The U.S. aim is to weaken Syria's defenses enough to eventually bring about the negotiated departure of Bashar al-Assad.
General Martin Dempsey, chairman of the Joint Chiefs of Staff, told senators the proportionate and limited strike that he would be in charge of would be a first step.
“To deter, that is to say change the regime’s calculus about thee use of chemical weapons, and degrade his ability to do so,” he said.
To do that, the U.S. has Tomahawk missiles ready to hit Syrian government targets. About 40 of the missiles are aboard each of four destroyers that are deployed to the eastern Mediterranean.
The U.S. has doubled the number of vessels in the region. The Nimitz aircraft carrier group is nearby in the Red Sea, ready to be called into action.
The administration rules out wider action for now. But observers say, once the United States fires the first missile, Washington becomes a participant in Syria's civil war, and a promise to stay out of the conflict becomes difficult to keep.
“Right now we are denying that we want to overthrow the regime, but the fact is when you are bombing targets, government targets in Syria, and there are rebels trying to overthrow the government, you are, whether you say it or not, trying to overthrow the government.

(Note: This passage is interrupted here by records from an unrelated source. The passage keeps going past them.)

(** [for (x of xs) el = body(el, x)] for a body that may throw or
    allocate. *)
Fixpoint forEach {A S} (body : S -> A -> M S) (xs : list A) (el : S) : M S :=
  match xs with
  | [] => ret el
  | x :: xs' => bind (body el x) (forEach body xs')
  end.

(** [event ? ... : ...] on the result of [eventName]: [null] and the
    empty string are falsy. *)
Definition truthy (event : option string) : bool :=
  match event with
  | None => false
  | Some e => negb (String.eqb e "")
  end.

(** Body of [for (const attr in spec.attributes)] in [create]. *)
Definition createAttr (attributes : dict value) (el : Node) (attr : string) : M Node :=
  let event := eventName attr in
  let value := get attr attributes in
  if truthy event then
    match event with
    | Some ev => bind (newArrow value) (fun cb => ret (addEventListener ev cb el))
    | None => ret el
    end
  else lift (setAttribute attr value el).

Section CreateChildren.
Local Open Scope patch_scope.
Variable create : Spec -> M Node.

(** <<
    for (let i in children) {
      const childSpec = spec.children[i];
      const child = create(enqueue, childSpec);
      el.appendChild(child);
    }
    >>
    [count] is [children.length], the number of indices the loop runs
    through; [raw] is what is left of [spec.children] from index [i]
    on.  [create(enqueue, undefined)] throws on [spec.textContent]. *)
Fixpoint createChildren (raw : list Spec) (count : nat) (el : Node) : M Node :=
  match count with
  | 0 => ret el
  | S count' =>
      match raw with
      | [] => throw TypeError
      | childSpec :: raw' =>
          child <- create childSpec ;;
          el' <- lift (appendChild child el) ;;
          createChildren raw' count' el'
      end
  end.
End CreateChildren.
(** The table part of [run_for_project], from the test on [vm_count] on. *)
Lemma table_part_spec (w : World) (project_id : string) (vm_count : nat)
  (c : Console) :
  (if Nat.eqb vm_count 0 then ret tt
   else
     io_bind (print (nl ++ "-- Per-instance (avg of last 10m) --")%string)
       (fun _ =>
          io_bind (call (get_per_instance_breakdown w project_id))
            (fun rows =>
               match rows with
               | [] =>
                   print "No per-instance metrics found (ensure Ops Agent is installed)."
               | _ =>
                   io_bind (print table_header)
                     (fun _ =>
                        for_each (sorted sort_key pair_ltb rows)
                          (fun r => print (table_line r)))
               end))) c
  = (fst (table_part w project_id vm_count),
     emit c (snd (table_part w project_id vm_count))).
Proof.
  unfold table_part.
  destruct vm_count as [|n]; cbn [Nat.eqb fst snd].
  - unfold ret. now rewrite emit_nil.
  - unfold io_bind at 1. rewrite print_emit. unfold io_bind at 1. unfold call.
    destruct (get_per_instance_breakdown w project_id) as [rows|e];
      cbn [fst snd]; [|reflexivity].
    destruct rows as [|r rows]; cbn [fst snd].
    + rewrite print_emit, emit_emit. reflexivity.
    + unfold io_bind. rewrite print_emit, for_each_print, !emit_emit.
      reflexivity.
Qed.

(** When the errors of the guarded calls are of the classes caught,
    [run_for_project] returns what [project_report] describes, and writes
    it to standard output after what was there. *)
Lemma run_for_project_report (w : World) (project_id : string) (c : Console) :
  contained w project_id ->
  run_for_project w project_id c
  = (fst (project_report w project_id),
     emit c (snd (project_report w project_id))).
Proof.
  intros (Hcpu & Hmem & Hlist).
  unfold run_for_project, project_report.
  erewrite io_bind_ok by (apply guarded_call; exact Hcpu).
  erewrite io_bind_ok by (apply guarded_call; exact Hmem).
  erewrite io_bind_ok by (apply guarded_call; exact Hlist).
  destruct (or_default (list_running_vms w project_id) (0, []))
    as [vm_count vms].
  do 5 (erewrite io_bind_ok by apply print_emit).
  rewrite table_part_spec, !emit_emit. reflexivity.
Qed.

(** An exception of another class raised by a guarded call leaves
    [run_for_project] at once. *)
Lemma run_uncaught_cpu (w : World) (project_id : string) (c : Console)
  (e : exn) :
  get_project_cpu_avg w project_id = Raise e ->
  isinstance_GoogleAPICallError e = false ->
  run_for_project w project_id c = (Raise e, c).
Proof.
  intros H He. unfold run_for_project.
  erewrite io_bind_raise by (apply unguarded_call; eassumption).
  reflexivity.
Qed.

Lemma run_uncaught_mem (w : World) (project_id : string) (c : Console)
  (e : exn) :
  caught_by isinstance_GoogleAPICallError (get_project_cpu_avg w project_id) ->
  get_project_mem_avg w project_id = Raise e ->
  isinstance_GoogleAPICallError e = false ->
  fst (run_for_project w project_id c) = Raise e.
Proof.
  intros Hcpu H He. unfold run_for_project.
  erewrite io_bind_ok by (apply guarded_call; exact Hcpu).
  erewrite io_bind_raise by (apply unguarded_call; eassumption).
  reflexivity.
Qed.

Lemma run_uncaught_list (w : World) (project_id : string) (c : Console)
  (e : exn) :
  caught_by isinstance_GoogleAPICallError (get_project_cpu_avg w project_id) ->
  caught_by isinstance_GoogleAPICallError (get_project_mem_avg w project_id) ->
  list_running_vms w project_id = Raise e ->
  isinstance_HttpError e = false ->
  fst (run_for_project w project_id c) = Raise e.
Proof.
  intros Hcpu Hmem H He. unfold run_for_project.
  erewrite io_bind_ok by (apply guarded_call; exact Hcpu).
  erewrite io_bind_ok by (apply guarded_call; exact Hmem).
  erewrite io_bind_raise by (apply unguarded_call; eassumption).
  reflexivity.
Qed.

Lemma breakdown_returns_ok (w : World) (project_id : string) :
  breakdown_returns w project_id -> fst (project_report w project_id) = Ok tt.
Proof.
  unfold breakdown_returns, project_report, table_part. cbn [fst].
  intros [->|(rows & ->)]; [reflexivity|].
  destruct (fst (or_default (list_running_vms w project_id) (0, [])));
    [reflexivity|].
  destruct rows; reflexivity.
Qed.

Lemma for_each_project (w : World) (ps : list string) :
  (forall pid : string, In pid ps -> contained w pid) ->
  (forall pid : string, In pid ps -> breakdown_returns w pid) ->
  forall c : Console,
    for_each ps (fun pid => run_for_project w pid) c
    = (Ok tt, emit c (flat_map (fun pid => snd (project_report w pid)) ps)).
Proof.
  induction ps as [|pid ps IH]; intros Hcs Hps c; simpl.
  - unfold ret. now rewrite emit_nil.
  - erewrite io_bind_ok.
    + rewrite IH by (intros p Hp; first [apply Hcs|apply Hps]; now right).
      rewrite emit_emit. reflexivity.
    + rewrite run_for_project_report by (apply Hcs; now left).
      rewrite (breakdown_returns_ok w pid) by (apply Hps; now left).
      reflexivity.
Qed.

Lemma show_cpu_nan : show_cpu nan = "N/A".
Proof. reflexivity. Qed.

Lemma show_mem_nan : show_mem nan = "N/A".
Proof. reflexivity. Qed.

(** C1 (as amended).  In batch mode and in single-project mode, for every
    requested project whose guarded calls raise nothing but their API
    errors ([GoogleAPICallError] for the project-wide CPU and memory
    queries, [HttpError] for the instance listing), such an error is
    caught, whatever the later per-instance part does: its message is
    printed on standard output, standard error is not written, the
    neutral default (not-a-number, count 0 and the empty list) takes the
    place of the value, and the summary of the project is printed with
    it.  When moreover the per-instance breakdown of every requested
    project returns or is not called, every requested project is
    reported, in order, and the run ends normally. *)
Theorem guarded_errors_do_not_stop_the_batch (w : World) (args : Args) :
  all args = true \/ truthy (project args) = true ->
  (forall pid : string, In pid (batch args) -> contained w pid) ->
  (forall (pid : string) (c : Console),
     In pid (batch args) ->
     snd (run_for_project w pid c) = emit c (snd (project_report w pid))
     /\ In (Printed ("Project: " ++ pid)%string) (snd (project_report w pid))
     /\ (forall msg : string,
           get_project_cpu_avg w pid = Raise (GoogleAPICallError msg) ->
           In (Printed ("[!] CPU query failed for " ++ pid ++ ": " ++ msg)%string)
             (snd (project_report w pid))
           /\ In (Printed "Average CPU Utilization: N/A")
                (snd (project_report w pid)))
     /\ (forall msg : string,
           get_project_mem_avg w pid = Raise (GoogleAPICallError msg) ->
           In (Printed ("[!] Memory query failed for " ++ pid ++ ": " ++ msg)%string)
             (snd (project_report w pid))
           /\ In (Printed "Average Memory Used: N/A")
                (snd (project_report w pid)))
     /\ (forall msg : string,
           list_running_vms w pid = Raise (HttpError msg) ->
           In (Printed ("[!] VM list failed for " ++ pid ++ ": " ++ msg)%string)
             (snd (project_report w pid))
           /\ In (Printed "RUNNING VMs: 0") (snd (project_report w pid))))
  /\ ((forall pid : string, In pid (batch args) -> breakdown_returns w pid) ->
      forall c : Console,
        main w args c
        = (Ok tt,
           emit c (flat_map (fun pid => snd (project_report w pid))
                     (batch args)))).
Proof.
  intros Hmode Hcont. split.
  - intros pid c Hin.
    split; [now rewrite run_for_project_report by (now apply Hcont)|].
    unfold project_report. cbn [snd].
    split; [|split; [|split]].
    + rewrite !in_app_iff. do 3 right. left. simpl. auto.
    + intros msg ->. cbn [caught or_default str_exn]. split.
      * left. reflexivity.
      * rewrite !in_app_iff. do 3 right. left. simpl. auto.
    + intros msg ->. cbn [caught or_default str_exn]. split.
      * rewrite !in_app_iff. right. left. now left.
      * rewrite !in_app_iff. do 3 right. left. simpl. auto.
    + intros msg ->. cbn [caught or_default str_exn fst]. split.
      * rewrite !in_app_iff. do 2 right. left. now left.
      * rewrite !in_app_iff. do 3 right. left. simpl. auto 6.
  - intros Hret c. unfold main, batch in *. destruct (all args).
    + now apply for_each_project.
    + destruct Hmode as [Hall|Hp]; [discriminate|]. rewrite Hp in *.
      rewrite run_for_project_report by (apply Hcont; now left).
      rewrite (breakdown_returns_ok w _) by (apply Hret; now left).
      simpl. now rewrite app_nil_r.
Qed.

(** In [demo_world] and in [outage_world] the guarded calls raise nothing
    but their API errors. *)
Lemma demo_world_contained (pid : string) :
  In pid (batch all_projects) -> contained demo_world pid.
Proof.
  intros Hin. simpl in Hin.
  destruct Hin as [<-|[<-|[<-|[<-|[<-|[<-|[]]]]]]].
  all: repeat split; intros e H; vm_compute in H;
    first [discriminate H | injection H as <-; reflexivity].
Qed.

Lemma outage_world_contained (pid : string) :
  In pid (batch all_projects) -> contained outage_world pid.
Proof.
  intros Hin. simpl in Hin.
  destruct Hin as [<-|[<-|[<-|[<-|[<-|[<-|[]]]]]]].
  all: repeat split; intros e H; vm_compute in H;
    first [discriminate H | injection H as <-; reflexivity].
Qed.

(** In [outage_world] the breakdown is not called for the second project
    and returns for the others. *)
Lemma outage_world_breakdowns (pid : string) :
  In pid (batch all_projects) -> breakdown_returns outage_world pid.
Proof.
  intros Hin. simpl in Hin.
  destruct Hin as [<-|[<-|[<-|[<-|[<-|[<-|[]]]]]]].
  2: left; vm_compute; reflexivity.
  all: right; eexists; vm_compute; reflexivity.
Qed.

(** The batch in [demo_world], where the monitoring service is down for
    the second project: its two errors are caught and printed on
    standard output, and its summary shows N/A.  The batch in
    [outage_world], where its breakdown is not called: the run reaches
    the last project. *)
Lemma guarded_errors_do_not_stop_the_batch_witness :
  (In (Printed "[!] CPU query failed for km-prod-cn-443607: 503 The service is currently unavailable.")
     (stdout (snd (run_for_project demo_world "km-prod-cn-443607" empty_console)))
   /\ In (Printed "Average CPU Utilization: N/A")
        (stdout (snd (run_for_project demo_world "km-prod-cn-443607" empty_console)))
   /\ stderr (snd (run_for_project demo_world "km-prod-cn-443607" empty_console))
      = [])
  /\ fst (main outage_world all_projects empty_console) = Ok tt.
Proof.
  split.
  - destruct (guarded_errors_do_not_stop_the_batch demo_world all_projects
                (or_introl eq_refl) demo_world_contained)
      as [Hper _].
    destruct (Hper "km-prod-cn-443607" empty_console) as (Hrun & _ & Hcpu & _);
      [simpl; tauto|].
    destruct (Hcpu "503 The service is currently unavailable." eq_refl)
      as [Hmsg Hna].
    rewrite Hrun. cbn [emit stdout stderr empty_console app].
    repeat split; assumption.
  - destruct (guarded_errors_do_not_stop_the_batch outage_world all_projects
                (or_introl eq_refl) outage_world_contained)
      as [_ Hbatch].
    now rewrite (Hbatch outage_world_breakdowns empty_console).
Defined.

(** C1, as stated, fails in [outage_world], where every call for the
    second project of the batch raises its API error and no per-instance
    breakdown fails: the errors are caught and the run goes through all
    projects, but the messages are printed on standard output and nothing
    is logged on standard error. *)
Lemma caught_errors_are_printed_on_stdout :
  get_project_cpu_avg outage_world "km-prod-cn-443607"
  = Raise (GoogleAPICallError "503 The service is currently unavailable.")
  /\ fst (main outage_world all_projects empty_console) = Ok tt
  /\ In (Printed "[!] CPU query failed for km-prod-cn-443607: 503 The service is currently unavailable.")
       (stdout (snd (main outage_world all_projects empty_console)))
  /\ ~ In (Printed "[!] CPU query failed for km-prod-cn-443607: 503 The service is currently unavailable.")
         (stderr (snd (main outage_world all_projects empty_console)))
  /\ stderr (snd (main outage_world all_projects empty_console)) = [].
Proof.
  split; [reflexivity|]. split; [vm_compute; reflexivity|].
  split; [|split; [|vm_compute; reflexivity]].
  - vm_compute. do 9 right. left. reflexivity.
  - intros H. vm_compute in H. exact H.
Qed.
(** * KBNet: calibrated backprojection network

    A shallow embedding of [kbnet/networks.py]: the geometry helpers of the
    encoder ([camera_coordinates], [scale_intrinsics]), the pyramid logic of
    [KBNetEncoder], [MultiScaleDecoder], [PoseDecoder] and the min/max pooling
    of [SparseToDensePool].

    Conventions.
    - Python exceptions are values of [exn]; fallible code lives in [result].
    - float32 entries are modelled as rationals ([Q]); rounding is not
      modelled.  Equality of entries is [Qeq].
    - Dense numeric tensors are nested lists in row-major order.
    - Tensor sizes are natural numbers. *)

From Stdlib Require Import String DecimalString ZArith QArith Qminmax Qfield List Bool Arith Lia.
Import ListNotations.

Set Implicit Arguments.

(** ** Exceptions and the error monad *)

Inductive exn : Set :=
| AssertionError
| AttributeError
| IndexError
| LinAlgError
| NameError
| RuntimeError
| TypeError
| UnboundLocalError
| ValueError
| ZeroDivisionError.

Inductive result (A : Type) : Type :=
| Ok (a : A)
| Raise (e : exn).

Arguments Ok {A} a.
Arguments Raise {A} e.

Definition bind {A B : Type} (m : result A) (f : A -> result B) : result B :=
  match m with
  | Ok a => f a
  | Raise e => Raise e
  end.

Notation "x <- m ;; k" := (bind m (fun x => k))
  (at level 61, m at next level, right associativity).
Notation "' pat <- m ;; k" := (bind m (fun x => match x with pat => k end))
  (at level 61, pat pattern, m at next level, right associativity).

Fixpoint mapM {A B : Type} (f : A -> result B) (l : list A) : result (list B) :=
  match l with
  | [] => Ok []
  | a :: l' => b <- f a ;; bs <- mapM f l' ;; Ok (b :: bs)
  end.

(** [UnboundLocalError] is a subclass of [NameError] in Python. *)
Definition is_name_error (e : exn) : bool :=
  match e with
  | NameError | UnboundLocalError => true
  | _ => false
  end.

(** ** Dense tensors as nested lists *)

Definition tensor1 := list Q.
Definition tensor2 := list tensor1.
Definition tensor3 := list tensor2.
Definition tensor4 := list tensor3.

Definition flat2 (t : tensor2) : list Q := concat t.
Definition flat3 (t : tensor3) : list Q := concat (map flat2 t).
Definition flat4 (t : tensor4) : list Q := concat (map flat3 t).

(** [chunk k n l]: the [k] consecutive blocks of [n] elements of [l]. *)
Definition chunk {A : Type} (k n : nat) (l : list A) : list (list A) :=
  map (fun i => firstn n (skipn (i * n) l)) (seq 0 k).

(** [t.view(a, b, -1)] on the row-major data of [t].  The last size is
    inferred; torch refuses when it cannot be (no or ambiguous quotient). *)
Definition view3_infer (a b : nat) (data : list Q) : result tensor3 :=
  if (a * b =? 0)%nat then Raise RuntimeError
  else if (length data mod (a * b) =? 0)%nat then
    let m := (length data / (a * b))%nat in
    Ok (map (chunk b m) (chunk a (b * m) data))
  else Raise RuntimeError.

(** [t.view(a, b, c, d)] on the row-major data of [t]. *)
Definition view4 (a b c d : nat) (data : list Q) : result tensor4 :=
  if (length data =? a * (b * (c * d)))%nat then
    Ok (map (fun blk => map (chunk c d) (chunk b (c * d) blk))
            (chunk a (b * (c * d)) data))
  else Raise RuntimeError.

(** Broadcasting of the leading (batch) dimension of a binary operation:
    equal sizes are zipped, a size of one is repeated. *)
Fixpoint zipM {A B C : Type} (f : A -> B -> result C)
         (la : list A) (lb : list B) : result (list C) :=
  match la, lb with
  | a :: la', b :: lb' => c <- f a b ;; cs <- zipM f la' lb' ;; Ok (c :: cs)
  | _, _ => Ok []
  end.

Definition broadcast2 {A B C : Type} (f : A -> B -> result C)
           (la : list A) (lb : list B) : result (list C) :=
  if (length la =? length lb)%nat then zipM f la lb
  else match la, lb with
       | [a], _ => mapM (f a) lb
       | _, [b] => mapM (fun a => f a b) la
       | _, _ => Raise RuntimeError
       end.

Fixpoint map3 {A B C D : Type} (f : A -> B -> C -> D)
         (la : list A) (lb : list B) (lc : list C) : list D :=
  match la, lb, lc with
  | a :: la', b :: lb', c :: lc' => f a b c :: map3 f la' lb' lc'
  | _, _, _ => []
  end.

Definition at4 (t : tensor4) (b c y x : nat) : Q :=
  nth x (nth y (nth c (nth b t []) []) []) 0.

(** ** 3 x 3 matrices *)

Record mat3 := Mat3 {
  m00 : Q; m01 : Q; m02 : Q;
  m10 : Q; m11 : Q; m12 : Q;
  m20 : Q; m21 : Q; m22 : Q
}.

Definition mat3_eq (a b : mat3) : Prop :=
  m00 a == m00 b /\ m01 a == m01 b /\ m02 a == m02 b /\
  m10 a == m10 b /\ m11 a == m11 b /\ m12 a == m12 b /\
  m20 a == m20 b /\ m21 a == m21 b /\ m22 a == m22 b.

Definition mat3_eqb (a b : mat3) : bool :=
  Qeq_bool (m00 a) (m00 b) && Qeq_bool (m01 a) (m01 b) && Qeq_bool (m02 a) (m02 b) &&
  Qeq_bool (m10 a) (m10 b) && Qeq_bool (m11 a) (m11 b) && Qeq_bool (m12 a) (m12 b) &&
  Qeq_bool (m20 a) (m20 b) && Qeq_bool (m21 a) (m21 b) && Qeq_bool (m22 a) (m22 b).

(** Element-wise product, [a * b] on 3 x 3 tensors. *)
Definition mat3_hadamard (a b : mat3) : mat3 :=
  Mat3 (m00 a * m00 b) (m01 a * m01 b) (m02 a * m02 b)
       (m10 a * m10 b) (m11 a * m11 b) (m12 a * m12 b)
       (m20 a * m20 b) (m21 a * m21 b) (m22 a * m22 b).

Definition det3 (k : mat3) : Q :=
  m00 k * (m11 k * m22 k - m12 k * m21 k)
  - m01 k * (m10 k * m22 k - m12 k * m20 k)
  + m02 k * (m10 k * m21 k - m11 k * m20 k).

Definition adjugate (k : mat3) : mat3 :=
  Mat3 (m11 k * m22 k - m12 k * m21 k)
       (m02 k * m21 k - m01 k * m22 k)
       (m01 k * m12 k - m02 k * m11 k)
       (m12 k * m20 k - m10 k * m22 k)
       (m00 k * m22 k - m02 k * m20 k)
       (m02 k * m10 k - m00 k * m12 k)
       (m10 k * m21 k - m11 k * m20 k)
       (m01 k * m20 k - m00 k * m21 k)
       (m00 k * m11 k - m01 k * m10 k).

Definition mat3_smul (c : Q) (k : mat3) : mat3 :=
  Mat3 (c * m00 k) (c * m01 k) (c * m02 k)
       (c * m10 k) (c * m11 k) (c * m12 k)
       (c * m20 k) (c * m21 k) (c * m22 k).

(** [torch.inverse] on one matrix, in exact arithmetic: a singular matrix
    raises, otherwise the inverse is the adjugate over the determinant. *)
Definition inverse1 (k : mat3) : result mat3 :=
  if Qeq_bool (det3 k) 0 then Raise LinAlgError
  else Ok (mat3_smul (/ det3 k) (adjugate k)).

(** [torch.inverse] on a batch N x 3 x 3. *)
Definition inverse (k : list mat3) : result (list mat3) := mapM inverse1 k.

(** Matrix times column vector. *)
Definition mat3_vec (k : mat3) (v : Q * Q * Q) : Q * Q * Q :=
  let '(a, b, c) := v in
  (m00 k * a + m01 k * b + m02 k * c,
   m10 k * a + m11 k * b + m12 k * c,
   m20 k * a + m21 k * b + m22 k * c).

Definition vec3_eq (u v : Q * Q * Q) : Prop :=
  let '(a, b, c) := u in
  let '(a', b', c') := v in
  a == a' /\ b == b' /\ c == c'.

(** One batch element of [torch.matmul]: (3 x 3) times (3 x M). *)
Definition matmul1 (k : mat3) (x : tensor2) : result tensor2 :=
  match x with
  | [r0; r1; r2] =>
      Ok [ map3 (fun a b c => m00 k * a + m01 k * b + m02 k * c) r0 r1 r2;
           map3 (fun a b c => m10 k * a + m11 k * b + m12 k * c) r0 r1 r2;
           map3 (fun a b c => m20 k * a + m21 k * b + m22 k * c) r0 r1 r2 ]
  | _ => Raise RuntimeError
  end.

(** [torch.matmul] of N x 3 x 3 with N x 3 x M, batch dimension broadcast. *)
Definition matmul (k : list mat3) (x : tensor3) : result tensor3 :=
  broadcast2 matmul1 k x.

(** ** Geometry helpers of [KBNetEncoder.forward]

    [camera_coordinates] and [scale_intrinsics] are nested functions: besides
    their parameters they read variables of the enclosing [forward] frame.
    The variables of [forward] that the nested functions capture are the
    fields of [cells]; [None] is an unbound variable. *)

Record cells := Cells {
  n_batch : option nat;
  n_height0 : option nat;
  n_width0 : option nat;
  n_height1 : option nat;
  n_width1 : option nat
}.

(** Reading a captured variable inside a nested function. *)
Definition deref (v : option nat) : result nat :=
  match v with
  | Some n => Ok n
  | None => Raise NameError
  end.

Definition Qnat (n : nat) : Q := inject_Z (Z.of_nat n).

(** Python's [a / b] on integers. *)
Definition truediv (a b : nat) : result Q :=
  if (b =? 0)%nat then Raise ZeroDivisionError else Ok (Qnat a / Qnat b).

(** Modelled from the spec: [net_utils.meshgrid] with [homogeneous=True],
    which is not part of the sources; "builds a homogeneous pixel grid
    (x, y, 1)", of shape batch x 3 x H x W before it is viewed as
    batch x 3 x (H.W). *)
Definition meshgrid (batch height width : nat) : tensor4 :=
  repeat
    [ map (fun y => map (fun x => Qnat x) (seq 0 width)) (seq 0 height);
      map (fun y => map (fun x => Qnat y) (seq 0 width)) (seq 0 height);
      map (fun y => map (fun x => 1) (seq 0 width)) (seq 0 height) ]
    batch.

Definition camera_coordinates (fr : cells) (batch height width : nat)
           (k : list mat3) : result tensor4 :=
  let xy_h := meshgrid batch height width in
  xy_h <- view3_infer batch 3 (flat4 xy_h) ;;
  k_inv <- inverse k ;;
  coordinates <- matmul k_inv xy_h ;;
  nb <- deref (n_batch fr) ;;
  view4 nb 3 height width (flat3 coordinates).

(** The 3 x 3 matrix [[sx, 1, sx], [1, sy, sy], [1, 1, 1]]. *)
Definition scale_template (scale_x scale_y : Q) : mat3 :=
  Mat3 scale_x 1 scale_x
       1 scale_y scale_y
       1 1 1.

But you're only doing it a little bit,” said Cato analyst Benjamin Friedman.
If Syria's chemical weapons were to fall into the hands of militants or if there were complete chaos, Secretary of State John Kerry told Senators he would want the president to have the option of putting U.S. troops on the ground, but he added, quickly, that was only a hypothetical statement.
A strike could last a few hours or a few days, but Pentagon planners are ready for possible wider consequences.
U.S. forces have little to expect in terms of a response from Syria's comparatively weak military. They would watch for a possible retaliation by Iran-backed Hezbollah and other militant groups that could launch attacks against Israel and other U.S. allies in the region.